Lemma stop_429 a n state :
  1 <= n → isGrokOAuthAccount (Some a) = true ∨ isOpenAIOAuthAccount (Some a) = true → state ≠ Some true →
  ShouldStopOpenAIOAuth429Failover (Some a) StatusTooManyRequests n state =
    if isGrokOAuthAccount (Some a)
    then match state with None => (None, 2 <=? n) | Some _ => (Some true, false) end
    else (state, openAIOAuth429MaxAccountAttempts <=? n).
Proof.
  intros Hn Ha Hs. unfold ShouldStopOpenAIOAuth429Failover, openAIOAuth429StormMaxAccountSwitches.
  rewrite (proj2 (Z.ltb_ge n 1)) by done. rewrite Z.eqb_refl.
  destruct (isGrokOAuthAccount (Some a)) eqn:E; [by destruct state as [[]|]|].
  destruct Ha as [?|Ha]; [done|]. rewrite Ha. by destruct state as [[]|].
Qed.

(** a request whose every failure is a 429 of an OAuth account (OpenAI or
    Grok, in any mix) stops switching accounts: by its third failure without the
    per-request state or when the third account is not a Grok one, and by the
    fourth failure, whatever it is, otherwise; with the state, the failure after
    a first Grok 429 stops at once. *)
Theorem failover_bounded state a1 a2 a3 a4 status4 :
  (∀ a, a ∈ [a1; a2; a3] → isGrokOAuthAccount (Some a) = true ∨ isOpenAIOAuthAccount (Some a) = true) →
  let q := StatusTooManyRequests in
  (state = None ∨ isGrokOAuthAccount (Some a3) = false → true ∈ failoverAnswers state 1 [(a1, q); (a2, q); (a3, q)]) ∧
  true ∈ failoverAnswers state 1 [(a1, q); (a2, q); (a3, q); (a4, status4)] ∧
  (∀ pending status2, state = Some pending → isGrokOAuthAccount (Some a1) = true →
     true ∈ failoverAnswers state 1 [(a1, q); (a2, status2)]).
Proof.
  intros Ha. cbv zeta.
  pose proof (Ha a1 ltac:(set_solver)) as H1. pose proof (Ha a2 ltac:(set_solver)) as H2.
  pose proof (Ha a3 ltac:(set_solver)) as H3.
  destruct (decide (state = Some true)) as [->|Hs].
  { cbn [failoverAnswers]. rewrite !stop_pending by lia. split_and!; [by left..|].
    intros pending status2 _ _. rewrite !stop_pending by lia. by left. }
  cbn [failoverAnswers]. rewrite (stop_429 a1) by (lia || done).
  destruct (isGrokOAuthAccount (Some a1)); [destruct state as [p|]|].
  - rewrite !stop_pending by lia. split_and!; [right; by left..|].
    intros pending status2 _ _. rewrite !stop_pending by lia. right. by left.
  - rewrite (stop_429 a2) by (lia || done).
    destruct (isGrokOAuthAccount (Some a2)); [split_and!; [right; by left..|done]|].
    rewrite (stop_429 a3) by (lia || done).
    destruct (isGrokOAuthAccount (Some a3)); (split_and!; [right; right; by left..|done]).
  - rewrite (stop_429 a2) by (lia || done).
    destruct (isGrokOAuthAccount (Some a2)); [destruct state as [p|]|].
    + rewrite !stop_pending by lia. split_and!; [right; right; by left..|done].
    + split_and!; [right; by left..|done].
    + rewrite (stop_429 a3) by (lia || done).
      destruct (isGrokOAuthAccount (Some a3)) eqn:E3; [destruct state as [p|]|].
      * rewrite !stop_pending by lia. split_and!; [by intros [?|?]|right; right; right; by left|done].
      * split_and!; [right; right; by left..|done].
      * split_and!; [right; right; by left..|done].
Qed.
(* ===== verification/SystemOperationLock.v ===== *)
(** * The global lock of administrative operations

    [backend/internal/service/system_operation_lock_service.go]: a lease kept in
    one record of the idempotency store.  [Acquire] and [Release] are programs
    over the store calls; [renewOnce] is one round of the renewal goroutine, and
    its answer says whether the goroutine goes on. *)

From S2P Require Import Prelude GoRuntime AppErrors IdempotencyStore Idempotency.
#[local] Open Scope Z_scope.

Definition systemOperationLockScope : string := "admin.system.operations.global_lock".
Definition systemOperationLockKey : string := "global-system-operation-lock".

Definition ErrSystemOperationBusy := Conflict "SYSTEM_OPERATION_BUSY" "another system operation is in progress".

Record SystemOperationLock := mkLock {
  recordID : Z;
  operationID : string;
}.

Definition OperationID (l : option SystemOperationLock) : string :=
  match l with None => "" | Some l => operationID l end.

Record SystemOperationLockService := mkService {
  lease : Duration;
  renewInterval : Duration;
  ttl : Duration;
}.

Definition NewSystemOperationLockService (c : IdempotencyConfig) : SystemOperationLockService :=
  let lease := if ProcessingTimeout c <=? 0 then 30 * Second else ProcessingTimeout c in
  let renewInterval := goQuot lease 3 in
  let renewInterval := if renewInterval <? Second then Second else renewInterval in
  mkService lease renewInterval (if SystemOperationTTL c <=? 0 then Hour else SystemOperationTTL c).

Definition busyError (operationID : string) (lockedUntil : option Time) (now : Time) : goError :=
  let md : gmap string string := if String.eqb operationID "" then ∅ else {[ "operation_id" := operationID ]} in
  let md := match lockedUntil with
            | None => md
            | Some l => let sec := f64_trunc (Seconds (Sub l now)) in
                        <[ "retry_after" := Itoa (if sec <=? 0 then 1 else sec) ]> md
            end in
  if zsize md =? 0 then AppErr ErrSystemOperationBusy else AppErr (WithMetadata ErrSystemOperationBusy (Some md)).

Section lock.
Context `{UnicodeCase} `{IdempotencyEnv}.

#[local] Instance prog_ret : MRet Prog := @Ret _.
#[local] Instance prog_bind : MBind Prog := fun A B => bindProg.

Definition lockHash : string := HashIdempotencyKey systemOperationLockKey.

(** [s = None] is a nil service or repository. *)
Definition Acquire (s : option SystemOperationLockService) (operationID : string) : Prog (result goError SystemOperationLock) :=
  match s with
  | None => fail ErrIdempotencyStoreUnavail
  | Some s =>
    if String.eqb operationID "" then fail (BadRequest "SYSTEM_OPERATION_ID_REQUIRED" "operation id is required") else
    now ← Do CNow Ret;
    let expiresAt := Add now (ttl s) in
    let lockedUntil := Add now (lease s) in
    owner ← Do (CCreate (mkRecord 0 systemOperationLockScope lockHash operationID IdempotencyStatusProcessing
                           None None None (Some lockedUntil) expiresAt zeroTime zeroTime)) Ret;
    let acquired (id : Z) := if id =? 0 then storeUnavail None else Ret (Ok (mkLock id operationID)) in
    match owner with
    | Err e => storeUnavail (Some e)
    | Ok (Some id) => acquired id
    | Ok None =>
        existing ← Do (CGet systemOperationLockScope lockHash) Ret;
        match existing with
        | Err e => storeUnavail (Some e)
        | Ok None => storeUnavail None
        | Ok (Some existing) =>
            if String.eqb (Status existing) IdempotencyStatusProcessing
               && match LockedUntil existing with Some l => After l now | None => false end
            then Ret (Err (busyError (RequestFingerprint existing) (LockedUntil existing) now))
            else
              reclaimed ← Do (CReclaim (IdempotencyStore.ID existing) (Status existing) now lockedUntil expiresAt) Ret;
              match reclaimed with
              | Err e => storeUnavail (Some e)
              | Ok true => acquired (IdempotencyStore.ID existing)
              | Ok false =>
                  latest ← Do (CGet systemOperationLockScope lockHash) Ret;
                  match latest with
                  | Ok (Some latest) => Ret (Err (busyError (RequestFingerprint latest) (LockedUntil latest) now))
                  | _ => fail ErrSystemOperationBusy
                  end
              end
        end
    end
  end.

-- -- --

## What to produce
Could you write out all the entries exactly as given?

## Worked solution
Lemma stop_429 a n state :
  1 <= n → isGrokOAuthAccount (Some a) = true ∨ isOpenAIOAuthAccount (Some a) = true → state ≠ Some true →
  ShouldStopOpenAIOAuth429Failover (Some a) StatusTooManyRequests n state =
    if isGrokOAuthAccount (Some a)
    then match state with None => (None, 2 <=? n) | Some _ => (Some true, false) end
    else (state, openAIOAuth429MaxAccountAttempts <=? n).
Proof.
  intros Hn Ha Hs. unfold ShouldStopOpenAIOAuth429Failover, openAIOAuth429StormMaxAccountSwitches.
  rewrite (proj2 (Z.ltb_ge n 1)) by done. rewrite Z.eqb_refl.
  destruct (isGrokOAuthAccount (Some a)) eqn:E; [by destruct state as [[]|]|].
  destruct Ha as [?|Ha]; [done|]. rewrite Ha. by destruct state as [[]|].
Qed.

(** a request whose every failure is a 429 of an OAuth account (OpenAI or
    Grok, in any mix) stops switching accounts: by its third failure without the
    per-request state or when the third account is not a Grok one, and by the
    fourth failure, whatever it is, otherwise; with the state, the failure after
    a first Grok 429 stops at once. *)
Theorem failover_bounded state a1 a2 a3 a4 status4 :
  (∀ a, a ∈ [a1; a2; a3] → isGrokOAuthAccount (Some a) = true ∨ isOpenAIOAuthAccount (Some a) = true) →
  let q := StatusTooManyRequests in
  (state = None ∨ isGrokOAuthAccount (Some a3) = false → true ∈ failoverAnswers state 1 [(a1, q); (a2, q); (a3, q)]) ∧
  true ∈ failoverAnswers state 1 [(a1, q); (a2, q); (a3, q); (a4, status4)] ∧
  (∀ pending status2, state = Some pending → isGrokOAuthAccount (Some a1) = true →
     true ∈ failoverAnswers state 1 [(a1, q); (a2, status2)]).
Proof.
  intros Ha. cbv zeta.
  pose proof (Ha a1 ltac:(set_solver)) as H1. pose proof (Ha a2 ltac:(set_solver)) as H2.
  pose proof (Ha a3 ltac:(set_solver)) as H3.
  destruct (decide (state = Some true)) as [->|Hs].
  { cbn [failoverAnswers]. rewrite !stop_pending by lia. split_and!; [by left..|].
    intros pending status2 _ _. rewrite !stop_pending by lia. by left. }
  cbn [failoverAnswers]. rewrite (stop_429 a1) by (lia || done).
  destruct (isGrokOAuthAccount (Some a1)); [destruct state as [p|]|].
  - rewrite !stop_pending by lia. split_and!; [right; by left..|].
    intros pending status2 _ _. rewrite !stop_pending by lia. right. by left.
  - rewrite (stop_429 a2) by (lia || done).
    destruct (isGrokOAuthAccount (Some a2)); [split_and!; [right; by left..|done]|].
    rewrite (stop_429 a3) by (lia || done).
    destruct (isGrokOAuthAccount (Some a3)); (split_and!; [right; right; by left..|done]).
  - rewrite (stop_429 a2) by (lia || done).
    destruct (isGrokOAuthAccount (Some a2)); [destruct state as [p|]|].
    + rewrite !stop_pending by lia. split_and!; [right; right; by left..|done].
    + split_and!; [right; by left..|done].
    + rewrite (stop_429 a3) by (lia || done).
      destruct (isGrokOAuthAccount (Some a3)) eqn:E3; [destruct state as [p|]|].
      * rewrite !stop_pending by lia. split_and!; [by intros [?|?]|right; right; right; by left|done].
      * split_and!; [right; right; by left..|done].
      * split_and!; [right; right; by left..|done].
Qed.
(* ===== verification/SystemOperationLock.v ===== *)
(** * The global lock of administrative operations

    [backend/internal/service/system_operation_lock_service.go]: a lease kept in
    one record of the idempotency store.  [Acquire] and [Release] are programs
    over the store calls; [renewOnce] is one round of the renewal goroutine, and
    its answer says whether the goroutine goes on. *)

From S2P Require Import Prelude GoRuntime AppErrors IdempotencyStore Idempotency.
#[local] Open Scope Z_scope.

Definition systemOperationLockScope : string := "admin.system.operations.global_lock".
Definition systemOperationLockKey : string := "global-system-operation-lock".

Definition ErrSystemOperationBusy := Conflict "SYSTEM_OPERATION_BUSY" "another system operation is in progress".

Record SystemOperationLock := mkLock {
  recordID : Z;
  operationID : string;
}.

Definition OperationID (l : option SystemOperationLock) : string :=
  match l with None => "" | Some l => operationID l end.

Record SystemOperationLockService := mkService {
  lease : Duration;
  renewInterval : Duration;
  ttl : Duration;
}.

Definition NewSystemOperationLockService (c : IdempotencyConfig) : SystemOperationLockService :=
  let lease := if ProcessingTimeout c <=? 0 then 30 * Second else ProcessingTimeout c in
  let renewInterval := goQuot lease 3 in
  let renewInterval := if renewInterval <? Second then Second else renewInterval in
  mkService lease renewInterval (if SystemOperationTTL c <=? 0 then Hour else SystemOperationTTL c).

Definition busyError (operationID : string) (lockedUntil : option Time) (now : Time) : goError :=
  let md : gmap string string := if String.eqb operationID "" then ∅ else {[ "operation_id" := operationID ]} in
  let md := match lockedUntil with
            | None => md
            | Some l => let sec := f64_trunc (Seconds (Sub l now)) in
                        <[ "retry_after" := Itoa (if sec <=? 0 then 1 else sec) ]> md
            end in
  if zsize md =? 0 then AppErr ErrSystemOperationBusy else AppErr (WithMetadata ErrSystemOperationBusy (Some md)).

Section lock.
Context `{UnicodeCase} `{IdempotencyEnv}.

#[local] Instance prog_ret : MRet Prog := @Ret _.
#[local] Instance prog_bind : MBind Prog := fun A B => bindProg.

Definition lockHash : string := HashIdempotencyKey systemOperationLockKey.

(** [s = None] is a nil service or repository. *)
Definition Acquire (s : option SystemOperationLockService) (operationID : string) : Prog (result goError SystemOperationLock) :=
  match s with
  | None => fail ErrIdempotencyStoreUnavail
  | Some s =>
    if String.eqb operationID "" then fail (BadRequest "SYSTEM_OPERATION_ID_REQUIRED" "operation id is required") else
    now ← Do CNow Ret;
    let expiresAt := Add now (ttl s) in
    let lockedUntil := Add now (lease s) in
    owner ← Do (CCreate (mkRecord 0 systemOperationLockScope lockHash operationID IdempotencyStatusProcessing
                           None None None (Some lockedUntil) expiresAt zeroTime zeroTime)) Ret;
    let acquired (id : Z) := if id =? 0 then storeUnavail None else Ret (Ok (mkLock id operationID)) in
    match owner with
    | Err e => storeUnavail (Some e)
    | Ok (Some id) => acquired id
    | Ok None =>
        existing ← Do (CGet systemOperationLockScope lockHash) Ret;
        match existing with
        | Err e => storeUnavail (Some e)
        | Ok None => storeUnavail None
        | Ok (Some existing) =>
            if String.eqb (Status existing) IdempotencyStatusProcessing
               && match LockedUntil existing with Some l => After l now | None => false end
            then Ret (Err (busyError (RequestFingerprint existing) (LockedUntil existing) now))
            else
              reclaimed ← Do (CReclaim (IdempotencyStore.ID existing) (Status existing) now lockedUntil expiresAt) Ret;
              match reclaimed with
              | Err e => storeUnavail (Some e)
              | Ok true => acquired (IdempotencyStore.ID existing)
              | Ok false =>
                  latest ← Do (CGet systemOperationLockScope lockHash) Ret;
                  match latest with
                  | Ok (Some latest) => Ret (Err (busyError (RequestFingerprint latest) (LockedUntil latest) now))
                  | _ => fail ErrSystemOperationBusy
                  end
              end
        end
    end
  end.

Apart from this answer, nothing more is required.